Eugene F. Kranz, in the Times today, is "disgusted" with the reluctance of NASA managers to, as he sees it, take risks with the lives of its astronauts. Appropriate risks, one assumes he must mean. Progress must be made, says Mr Kranz; America's future competitiveness is at stake.

I don't altogether disagree, at least as far as the lives of astronauts are concerned. Astronauts are adults. They're highly educated, well-trained, versed in the obstacles of their business and the mathematics of success and failure. Those who choose to go into space presumably understand the imperfect nature of engineering, and are cognizant of the risks they face.

Kranz has less to say, though, about the taxpayers who fund space exploration. What are the risks we face? What competitiveness hangs in the balance for the rest of us?
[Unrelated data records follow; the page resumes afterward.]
(** * The cases *)

(** What a case decides. *)
Record removal := {
  rv_Attachment : string; rv_ARN : option string; rv_Hash : option string; rv_Replaced : option string; rv_Disposition : string;
  rv_Ops : list Op; rv_Facts : list Fact }.

Definition removal_core (p : Plan) (elig : string) (r : removal) (rs : list Refusal) : core :=
  {| co_Kind := pl_Kind p; co_Delivery := pl_Delivery p; co_Eligibility := elig; co_Attachment := rv_Attachment r;
     co_ARN := rv_ARN r; co_Hash := rv_Hash r; co_Replaced := rv_Replaced r; co_Disposition := rv_Disposition r;
     co_First := pl_FirstAttachment p; co_Scan := pl_ResourcePolicyScanRunID p; co_Ops := rv_Ops r; co_Facts := rv_Facts r;
     co_Refusals := pl_Refusals p ++ rs; co_Reason := pl_IneligibleReason p |}.

(** The current policy goes when nobody else uses it. *)
Definition cur_gone (x : removeCtx) : bool := match rx_others x with [] => true | _ => false end.
Definition cur_disposition (x : removeCtx) : string := if cur_gone x then DispositionDelete else DispositionRetainShared.
Definition cur_ops (x : removeCtx) : list Op :=
  if cur_gone x then [delete_versions (rx_cur x); delete_policy (rx_cur x)] else [].
Definition cur_facts (x : removeCtx) : list Fact :=
  let after v := if cur_gone x then ValueAbsent else v in
  [factPolicyDoc (rx_cur x) (rx_curHash x) (after (rx_curHash x)); factPolicyUsers (rx_cur x) (rx_others x) (rx_others x)] ++
  curOwnerFacts x (rx_owner x) (after (rx_owner x)).

Definition detach (x : removeCtx) : removal :=
  {| rv_Attachment := AttachmentAbsent; rv_ARN := None; rv_Hash := None; rv_Replaced := Some (rx_cur x);
     rv_Disposition := cur_disposition x; rv_Ops := delete_boundary (lr_Name (rx_role x)) :: cur_ops x;
     rv_Facts := factRole (lr_RoleID (rx_role x)) :: factBoundary (rx_cur x) ValueNone :: cur_facts x |}.

Definition in_place (i : RemoveControlInput) (x : removeCtx) (bh : string) : removal :=
  let cur := rx_cur x in
  {| rv_Attachment := AttachmentPresent; rv_ARN := Some cur; rv_Hash := Some bh; rv_Replaced := None;
     rv_Disposition := DispositionKeep;
     rv_Ops := if (bh =? rx_curHash x)%string then []
               else if isAuthSecPath cur then
                 (if MaxPolicyVersions <=? lp_VersionCount (rx_curPol x) then [pruneOp cur] else []) ++
                 [create_version cur bh; tag_policy cur (changeTags (rc_Control i))]
               else [create_version cur bh];
     rv_Facts := [factRole (lr_RoleID (rx_role x)); factBoundary cur cur; factPolicyDoc cur (rx_curHash x) bh;
                  factPolicyUsers cur (rx_others x) (rx_others x)] ++ curOwnerFacts x (rx_owner x) (rx_owner x) |}.

Definition repoint (x : removeCtx) (b bh : string) (bOthers : list AttachedEntity) : removal :=
  {| rv_Attachment := AttachmentPresent; rv_ARN := Some b; rv_Hash := Some bh; rv_Replaced := Some (rx_cur x);
     rv_Disposition := cur_disposition x; rv_Ops := put_boundary (lr_Name (rx_role x)) b :: cur_ops x;
     rv_Facts := [factRole (lr_RoleID (rx_role x)); factBoundary (rx_cur x) b; factPolicyDoc b bh bh;
                  factPolicyUsers b bOthers bOthers] ++ cur_facts x |}.

(** The baseline decides the case. *)
Inductive removal_kind (i : RemoveControlInput) (x : removeCtx) : removal -> Prop :=
  | vk_detach : bl_BoundaryARN (rc_Baseline i) = None -> removal_kind i x (detach x)
  | vk_in_place bh :
      bl_BoundaryARN (rc_Baseline i) = Some (rx_cur x) -> DocumentHash (bl_Document (rc_Baseline i)) = Ok bh ->
      derefOr (bl_DocumentHash (rc_Baseline i)) "" = bh -> rx_others x = [] -> removal_kind i x (in_place i x bh)
  | vk_repoint b bp bh :
      bl_BoundaryARN (rc_Baseline i) = Some b -> b <> rx_cur x -> Policies (rc_Live i) !! b = Some (Some bp) ->
      policy_DocumentHash bp = Ok bh ->
      removal_kind i x (repoint x b bh (otherUsers (lp_AttachmentSet bp) (lr_RoleID (rx_role x)))).

Lemma detach_core x p :
  fresh_plan p -> pl_DesiredBoundaryARN p = None -> pl_DesiredDocumentHash p = None ->
  core_of (remove_detach x p) = removal_core p (pl_Eligibility p) (detach x) [].
Proof.
  intros (H1 & H2 & H3 & H4) Ha Hh. unfold remove_detach, detach, cur_disposition, cur_ops, cur_facts, cur_gone, core_of, removal_core.
  destruct (rx_others x); cbn; rewrite ?Ha, ?Hh, ?app_nil_r; reflexivity.
Qed.

Lemma in_place_core i x p q :
  fresh_plan p -> pl_ArtifactDisposition p = DispositionKeep -> remove_in_place i x p = Ok q ->
  exists bh rs, DocumentHash (bl_Document (rc_Baseline i)) = Ok bh /\ derefOr (bl_DocumentHash (rc_Baseline i)) "" = bh /\
    core_of q = removal_core p (pl_Eligibility p) (in_place i x bh) rs /\ (rs = [] -> rx_others x = []).
Proof.
  intros (H1 & H2 & H3 & H4) Hd H. unfold remove_in_place in H. cbv zeta in H. apply bind_Ok in H as ([bh p'] & Ht & H).
  apply bind_Ok in Ht as ([txt h] & Hdoc & [= <- <-]). cbv beta iota in H.
  destruct (String.eqb_spec h (derefOr (bl_DocumentHash (rc_Baseline i)) "")) as [Eh|]; [|done]. cbn [negb] in H.
  revert H. plan_eqs. intros [= <-]. exists h. eexists.
  split; [unfold DocumentHash; by rewrite Hdoc|]. split; [done|]. split.
  - unfold in_place, core_of, removal_core. destruct (h =? rx_curHash x)%string; [|destruct (isAuthSecPath (rx_cur x))]; cbn;
      rewrite ?H1, ?H2, ?H3, ?Hd; reflexivity.
  - intros E. by destruct (rx_others x).
Qed.

Lemma repoint_core i x b p q after :
  fresh_plan p -> remove_repoint i x b p = Ok (q, after) ->
  pl_Refusals q <> [] /\ pl_Eligibility q = pl_Eligibility p \/
  exists bp bh, Policies (rc_Live i) !! b = Some (Some bp) /\ policy_DocumentHash bp = Ok bh /\
    core_of q = removal_core p (pl_Eligibility p) (repoint x b bh (otherUsers (lp_AttachmentSet bp) (lr_RoleID (rx_role x)))) [].
Proof.
  intros (H1 & H2 & H3 & H4) H. unfold remove_repoint in H. cbv zeta in H. apply bind_Ok in H as ([bp|] & Hl & H).
  2:{ injection H as <- _. left. cbn. split; [by destruct (pl_Refusals p)|done]. }
  right. apply live_policy_read in Hl. apply bind_Ok in H as ([bh p'] & Ht & H).
  apply bind_Ok in Ht as ([txt h] & Hdoc & [= <- <-]). cbv beta iota in H. revert H. plan_eqs. intros [= <- _].
  exists bp, h. split; [done|]. split; [unfold policy_DocumentHash, DocumentHash; by rewrite Hdoc|].
  unfold repoint, cur_disposition, cur_ops, cur_facts, cur_gone, core_of, removal_core.
  destruct (negb _), (rx_others x); cbn; rewrite ?app_nil_r; reflexivity.
Qed.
I'm not a particular Thomas Friedman fan, but a few elements of his recent preachings on the changing global environment are worth taking to heart. Next to Kranz's editorial today, in fact, is one by Friedman in which he chastises the nation again for abandoning its leadership position in the technological sphere, this time with respect to wireless and broadband technologies. It's a point he's touched on numerous times in editorials, public speaking engagements, and interviews since the release of his latest book, The World is Flat. America's competitiveness is threatened, Friedman has argued; and he lays the blame at our refusal to invest ourselves more heavily in education, training, health care. We don't invest more heavily, goes the argument, because we simply don't sufficiently value those things as a society. Or perhaps its because we've lost the capacity, or the will, to follow the trail of cause and effect that begins at sensible priorities and ends at a growing, thriving middle class society. Friedman's argument comes down in many ways to the premium we're willing to place on our human resources.
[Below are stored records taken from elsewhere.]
(** Where an operation of the compatibility list comes from. *)
Lemma elem_of_compat_ops res trust newARN items op :
  op ∈ flat_map (compat_op res trust newARN) items <->
  exists it, it ∈ items /\ ci_Handling it = HandlingPR /\
    ((ci_Kind it = CompatResourcePolicy /\ op = resource_principal res (ci_Resource it) newARN) \/
     (ci_Kind it = CompatTrustPolicy /\ op = trust_principal trust (ci_Resource it) newARN)).
Proof.
  rewrite list_elem_of_In, in_flat_map. setoid_rewrite <- list_elem_of_In. unfold compat_op. split.
  - intros (it & Hit & Hop). exists it. split; [done|]. destruct (String.eqb_spec (ci_Handling it) HandlingPR); cbn [negb] in Hop.
    2:{ by apply elem_of_nil in Hop. }
    split; [done|]. destruct (String.eqb_spec (ci_Kind it) CompatResourcePolicy).
    { apply list_elem_of_singleton in Hop. by left. }
    destruct (String.eqb_spec (ci_Kind it) CompatTrustPolicy); [|by apply elem_of_nil in Hop].
    apply list_elem_of_singleton in Hop. by right.
  - intros (it & Hit & Hh & Hk). exists it. split; [done|]. rewrite Hh. cbn [negb String.eqb].
    destruct Hk as [[-> ->]|[-> ->]]; apply list_elem_of_singleton; reflexivity.
Qed.

(** Which principals the compatibility operations name. *)
Lemma resource_in_compat res trust newARN items r p :
  res <> trust ->
  resource_principal res r p ∈ flat_map (compat_op res trust newARN) items <->
  p = newARN /\ exists it, it ∈ items /\ ci_Handling it = HandlingPR /\ ci_Kind it = CompatResourcePolicy /\ ci_Resource it = r.
Proof.
  intros Hne. rewrite elem_of_compat_ops. split.
  - intros (it & Hit & Hh & [[Hk E]|[_ E]]); injection E; intros; [|congruence]. split; [done|]. exists it. by split_and!.
  - intros (-> & it & Hit & Hh & Hk & <-). exists it. split_and!; [done|done|]. by left.
Qed.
At a billion dollars per launch, there's a lot of science education being squandered in favor of manned space flight — and that doesn't count the massive media-enhanced marketing campaign. As exciting as the shuttle program may be, its actual value in terms of new and improved science pales in comparison to explorations in subatomic, mathematical and theoretical physics; to genetic exploration; and even to unmanned extraterrestrial missions. All of these promise greater potential benefits with lower associated costs. They're going to matter more to our future.
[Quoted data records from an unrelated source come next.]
(* ===== verification/RoleOnly.v ===== *)
(** The role-only recovery of internal/igagov/compile.go: when the policy an
    apply installed has gained other users, [CompileRoleOnlyRecovery] restores
    this role's earlier state without touching that policy. It reads the state
    the apply left from the undo plan's stored precondition. *)

From stdpp Require Import base list strings gmap sorting.
From Stdlib Require Import Ascii.
From S2P Require Import Prelude Slices Qualify Float64 Utf8 Json JsonCanon Marshal Sha256 PolicyDoc Catalog Text Routes Hashes PolicyCanon TimeFmt Live Boundary Narrow Intent Bundle FirstAttach Plan Recover PlanSet Compile.

#[local] Open Scope plan_scope.

Definition RefuseRoleOnlyNotNeeded : string := "role_only_recovery_not_needed".
Definition RefuseRoleOnlyUnavailable : string := "role_only_recovery_unavailable".
Definition CaseRecoverDetach : string := "role_only_detach".
Definition CaseRecoverNewPolicy : string := "role_only_new_policy".
Definition CaseRecoverSplit : string := "role_only_repoint_shared".

(** * [json.Unmarshal] of a stored precondition

    Preconditions are stored as the canonical text [CanonicalizeValue] writes,
    so the text is read with the parser of canonical.go; [encoding/json] differs
    from it only on texts that are not I-JSON (repeated names, lone surrogates,
    bytes that are not UTF-8). Names match without regard to case, null leaves a
    string alone and clears a pointer or a slice, a value of another type is an
    error, and unknown names are skipped. *)

Definition name_is (key name : string) : bool := EqualFold key name.

Definition into_string (v : json) (old : string) : option string :=
  match v with JNull => Some old | JString s => Some s | _ => None end.

Definition into_pointer (v : json) : option (option string) :=
  match v with JNull => Some None | JString s => Some (Some s) | _ => None end.

Definition into_fields {A} (field : string -> json -> A -> option A) (v : json) (x : A) : option A :=
  match v with
  | JNull => Some x
  | JObject ms => foldl (fun acc m => acc ≫= field m.1 m.2) (Some x) ms
  | _ => None
  end.

Definition zero_entity : AttachedEntity := {| ae_Kind := ""; ae_ID := ""; ae_Name := ""; ae_Usage := "" |}.
Definition zero_state : ArtifactStateFacts :=
  {| as_RoleID := ""; as_BoundaryARN := None; as_BoundaryDocumentHash := None; as_AttachmentSet := [] |}.

Definition entity_field (key : string) (v : json) (e : AttachedEntity) : option AttachedEntity :=
  let '(Build_AttachedEntity k i n u) := e in
  if name_is key "kind" then s ← into_string v k; Some (Build_AttachedEntity s i n u)
  else if name_is key "id" then s ← into_string v i; Some (Build_AttachedEntity k s n u)
  else if name_is key "name" then s ← into_string v n; Some (Build_AttachedEntity k i s u)
  else if name_is key "usage" then s ← into_string v u; Some (Build_AttachedEntity k i n s)
  else Some e.

Definition into_entities (v : json) : option (list AttachedEntity) :=
  match v with
  | JNull => Some []
  | JArray l => mapM (fun v => into_fields entity_field v zero_entity) l
  | _ => None
  end.

Definition state_field (key : string) (v : json) (st : ArtifactStateFacts) : option ArtifactStateFacts :=
  let '(Build_ArtifactStateFacts r a h l) := st in
  if name_is key "role_id" then s ← into_string v r; Some (Build_ArtifactStateFacts s a h l)
  else if name_is key "boundary_arn" then p ← into_pointer v; Some (Build_ArtifactStateFacts r p h l)
  else if name_is key "boundary_document_hash" then p ← into_pointer v; Some (Build_ArtifactStateFacts r a p l)
  else if name_is key "attachment_set" then es ← into_entities v; Some (Build_ArtifactStateFacts r a h es)
  else Some st.

Definition precondition_field (key : string) (v : json) (st : ArtifactStateFacts) : option ArtifactStateFacts :=
  if name_is key "artifact_state" then into_fields state_field v st else Some st.

(* src: internal/igagov/compile.go:1961-1966 (CompileRoleOnlyRecovery, precondition) *)
Definition unmarshal_state (text : string) : option ArtifactStateFacts :=
  match parseJSON text with
  | Ok v => into_fields precondition_field v zero_state
  | Err _ => None
  end.

(** * The recovery plan *)

(* src: internal/igagov/compile.go:1917-1931 (RecoveryInput) *)
Record RecoveryInput := {
  ri_Control : ControlRef;
  ri_Undo : Plan;
  ri_UndoneDeploymentID : string;
  ri_EarlierDocument : string;
  ri_Live : LiveRead;
  ri_Evidence : EvidenceRef }.

(** [strings.ReplaceAll(s, "-", "")] *)
Fixpoint drop_hyphens (s : string) : string :=
  match s with
  | "" => ""
  | String c s => if bool_decide (c = "-"%char) then drop_hyphens s else String c (drop_hyphens s)
  end.

(* src: internal/igagov/compile.go:1934-1941 (RecoveryPolicyARN) *)
Definition RecoveryPolicyARN (partition account roleID deploymentID : string) : string * string :=
  let hex := drop_hyphens (ToLower deploymentID) in
  let hex := if (8 <? str_length hex)%nat then String.substring 0 8 hex else hex in
  let name := AuthSecBoundaryPrefix +:+ roleID +:+ "-u" +:+ hex in
  ("arn:" +:+ partition +:+ ":iam::" +:+ account +:+ ":policy" +:+ AuthSecPolicyPath +:+ name, name).

(** The role, what the apply installed on it, and who else uses it now. *)
Record recoverCtx := {
  vx_role : LiveRole;
  vx_installed : string;
  vx_docHash : string;
  vx_others : list AttachedEntity;
  vx_owner : string }.

(** There was no boundary before the apply: detach. *)
(* src: internal/igagov/compile.go:2004-2010 (CompileRoleOnlyRecovery, detach) *)
Definition recover_detach (x : recoverCtx) (p : Plan) : Plan :=
  let b := vx_installed x in
  let h := vx_docHash x in
  p |> set_DesiredAttachment AttachmentAbsent
    |> set_Ops [delete_boundary (lr_Name (vx_role x))]
    |> set_Diff (pl_Diff p |> diff_Case CaseRecoverDetach |> diff_BoundaryBefore (ref b h))
    |> set_Facts [factRole (lr_RoleID (vx_role x)); factBoundary b ValueNone; factPolicyDoc b h h;
                  factPolicyOwner b (vx_owner x) (vx_owner x); factPolicyUsers b (vx_others x) (vx_others x)].

(** The earlier AuthSec document, under a policy of its own. *)
(* src: internal/igagov/compile.go:2011-2038 (CompileRoleOnlyRecovery, new policy) *)
Definition recover_new_policy (i : RecoveryInput) (x : recoverCtx) (p : Plan) : result Plan :=
  if is_empty (ri_EarlierDocument i) then compileErr ErrCodeInput ["the earlier document's text is needed for a -u policy"]
  else
    '(eh, p) ← archiveText (ri_EarlierDocument i) p;
    if negb (eh =? derefOr (pl_DesiredDocumentHash (ri_Undo i)) "")%string
    then compileErr ErrCodeInput ["the earlier document does not hash to the undo's desired document"]
    else
      let role := vx_role x in
      let b := vx_installed x in
      let h := vx_docHash x in
      let '(uarn, uname) := RecoveryPolicyARN (role_partition role) (lr_AccountID role) (lr_RoleID role) (ri_UndoneDeploymentID i) in
      let p := refuse_if (bool_decide (is_Some (existing (ri_Live i) uarn))) RefusePolicyNameInUse uarn p in
      Ok (p |> set_DesiredAttachment AttachmentPresent |> set_DesiredBoundaryARN (Some uarn) |> set_DesiredDocumentHash (Some eh)
            |> set_Ops [create_policy uarn uname AuthSecPolicyPath eh (createTags (ri_Control i)); put_boundary (lr_Name role) uarn]
            |> set_Diff (pl_Diff p |> diff_Case CaseRecoverNewPolicy |> diff_BoundaryBefore (ref b h) |> diff_BoundaryAfter (ref uarn eh))
            |> set_Facts [factRole (lr_RoleID role); factBoundary b uarn; factPolicyDoc uarn ValueAbsent eh;
                          factPolicyOwner uarn ValueAbsent (vx_owner x); factPolicyUsers uarn [] []; factPolicyDoc b h h;
                          factPolicyOwner b (vx_owner x) (vx_owner x); factPolicyUsers b (vx_others x) (vx_others x)]).

(** A split copy gained users: back to the shared boundary as it is now. *)
(* src: internal/igagov/compile.go:2038-2065 (CompileRoleOnlyRecovery, shared) *)
Definition recover_shared (i : RecoveryInput) (x : recoverCtx) (shared : string) (p : Plan) : result Plan :=
  let role := vx_role x in
  let b := vx_installed x in
  let h := vx_docHash x in
  sp ← live_policy (ri_Live i) shared;
  match sp with
  | None => Ok (refuse_if true RefuseBaselineMissing shared p
                |> set_DesiredAttachment AttachmentPresent |> set_DesiredBoundaryARN (Some shared))
  | Some sp =>
      '(sh, p) ← archiveText (lp_DefaultDocument sp) p;
      let sOthers := otherUsers (lp_AttachmentSet sp) (lr_RoleID role) in
      Ok (p |> set_DesiredAttachment AttachmentPresent |> set_DesiredBoundaryARN (Some shared) |> set_DesiredDocumentHash (Some sh)
            |> set_Ops [put_boundary (lr_Name role) shared]
            |> set_Diff (pl_Diff p |> diff_Case CaseRecoverSplit |> diff_BoundaryBefore (ref b h) |> diff_BoundaryAfter (ref shared sh)
                           |> diff_Notes (df_Notes (pl_Diff p) ++ [NoteCopyRetained]))
            |> set_Facts [factRole (lr_RoleID role); factBoundary b shared; factPolicyDoc b h h;
                          factPolicyUsers b (vx_others x) (vx_others x); factPolicyDoc shared sh sh;
                          factPolicyUsers shared sOthers sOthers])
  end.

(** The undo decides the case. *)
(* src: internal/igagov/compile.go:2003-2071 (CompileRoleOnlyRecovery, cases) *)
Definition recover_case (i : RecoveryInput) (x : recoverCtx) (p : Plan) : result Plan :=
  let u := ri_Undo i in
  if (pl_DesiredAttachment u =? AttachmentAbsent)%string then Ok (recover_detach x p)
  else if is_nil (pl_ReplacedBoundaryARN u) && isAuthSecPath (derefOr (pl_DesiredBoundaryARN u) "") then recover_new_policy i x p
  else match pl_ReplacedBoundaryARN u, pl_DesiredBoundaryARN u with
       | Some _, Some shared => recover_shared i x shared p
       | _, _ =>
           Ok (refuse_if true RefuseRoleOnlyUnavailable
                 "the boundary is a customer document narrowed in place; restore it through the customer's own change" p
               |> set_DesiredAttachment (pl_DesiredAttachment u))
       end.

(** The note, and what direct delivery may write: every foreign operation is
    refused. *)
(* src: internal/igagov/compile.go:2072-2082 (CompileRoleOnlyRecovery, end) *)
Definition recover_finish (p : Plan) : result Plan :=
  let c := df_Case (pl_Diff p) in
  let p := if negb (c =? CaseRecoverSplit)%string && negb (is_empty c) then add_notes [NotePolicyRetained] p else p in
  let p := if (pl_Delivery p =? DeliveryDirect)%string
           then refuse (map (fun op => {| ref_Code := RefuseDirectNeedsAuthSecTarget; ref_Detail := op_PolicyARN op |})
                          (List.filter foreign_op (pl_Ops p))) p
           else p in
  seal p.

(* src: internal/igagov/compile.go:1946-2083 (CompileRoleOnlyRecovery) *)
Definition CompileRoleOnlyRecovery (i : RecoveryInput) : result Plan :=
  let ctl := ri_Control i in
  let u := ri_Undo i in
  let live := ri_Live i in
  _ ← control_validate ctl;
  if negb (pl_Kind u =? PlanUndo)%string || negb (pl_ControlID u =? ct_ID ctl)%string
  then compileErr ErrCodeInput ["role-only recovery derives from this control's undo plan"]
  else
    _ ← evidence_validate (ri_Evidence i) (ct_RoleID ctl);
    let p := start_plan (ri_Evidence i) (ct_ID ctl) PlanUndo (pl_Delivery u) (ReadAt live)
             |> set_Eligibility (pl_Eligibility u) |> set_ArtifactDisposition DispositionRetainShared |> set_Impact (pl_Impact u) in
    match unmarshal_state (pl_Precondition u) with
    | None => compileErr ErrCodeInput ["the undo plan's precondition is not an artifact_state"]
    | Some us =>
        match checkIncarnation live (ct_RoleID ctl), Role live with
        | [], Some role =>
            st ← ArtifactState live;
            p ← statePrecondition st p;
            let installed := derefOr (as_BoundaryARN us) "" in
            let none o := derefOr o "none" in
            let p := p |> set_BeforeDocumentHash (as_BoundaryDocumentHash st) |> set_ReplacedBoundaryARN (Some installed)
                       |> refuse_if (is_empty installed || negb (derefOr (as_BoundaryARN st) "" =? installed)%string ||
                                     negb (derefOr (as_BoundaryDocumentHash st) "" =? derefOr (as_BoundaryDocumentHash us) "")%string)
                            RefuseChangedOutsideAuthSec
                            ("boundary " +:+ none (as_BoundaryARN st) +:+ " / " +:+ none (as_BoundaryDocumentHash st) +:+
                             " is not what the apply left (" +:+ installed +:+ " / " +:+ none (as_BoundaryDocumentHash us) +:+ ")") in
            let others := otherUsers (as_AttachmentSet st) (lr_RoleID role) in
            let p := refuse_if (length others =? 0)%nat RefuseRoleOnlyNotNeeded
                       (installed +:+ " has no other users; run the undo itself") p in
            let x := {| vx_role := role; vx_installed := installed; vx_docHash := derefOr (as_BoundaryDocumentHash us) "";
                        vx_others := others; vx_owner := control_ownerValue ctl |} in
            p ← recover_case i x p;
            recover_finish p
        | rs, _ =>
            let p := refuse rs p |> set_DesiredAttachment (pl_DesiredAttachment u)
                     |> set_ReplacedBoundaryARN (Some (derefOr (as_BoundaryARN us) "unknown")) in
            p ← statePrecondition {| as_RoleID := ct_RoleID ctl; as_BoundaryARN := None; as_BoundaryDocumentHash := None;
                                     as_AttachmentSet := [] |} p;
            seal p
        end
    end.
Which is no small matter. With Mr Bush recently out of his closet on the issue of intelligent design, the US appears all but determined to throw itself a half century backward. As science is pushed out of our education system in favor of theology, our students will find themselves comparatively less prepared than their counterparts in India, Japan, Europe and elsewhere. They'll fare worse in competition for jobs. They'll be less inclined, and less able, to innovate. The center of gravity in the world of technology will move elsewhere. And the trickle-down effects of a shift like that will be far more profound than any Bush tax cut.

Once upon a time, the space program might have inspired young people to enter the sciences. But that time seems past, in spite of the best efforts of NASA, the president, and the mainstream media. When Bush called the shuttle this week, the only thing that came out of the astronauts' mouths was a mini-sermon about our need for the space program. It was half ad sloganeering, half desperate plea; and while I understand their desire to keep their jobs, the pitch has no legs. The big stories about the shuttle program these days are not the scientific leaps they represent. The big stories these days are crashed or didn't crash. And while I guess that makes for great headlines, it's not likely to mobilize 8 to 12 year olds to spend an extra hour on their physics homework.

Kids and adults alike have spent half a century or more being entertained by fantasies of space as either escape from or resolution of the problems of the modernizing world. Space stations or interplanetary colonies would solve overpopulation; alien biologies would eliminate famine. Criminals could be stored on distant blocks of ice, out of sight and out of reach.

It was fun while it lasted. But it looks increasingly like we'll have to solve our problems right down here on Earth. We're risking too much if we don't.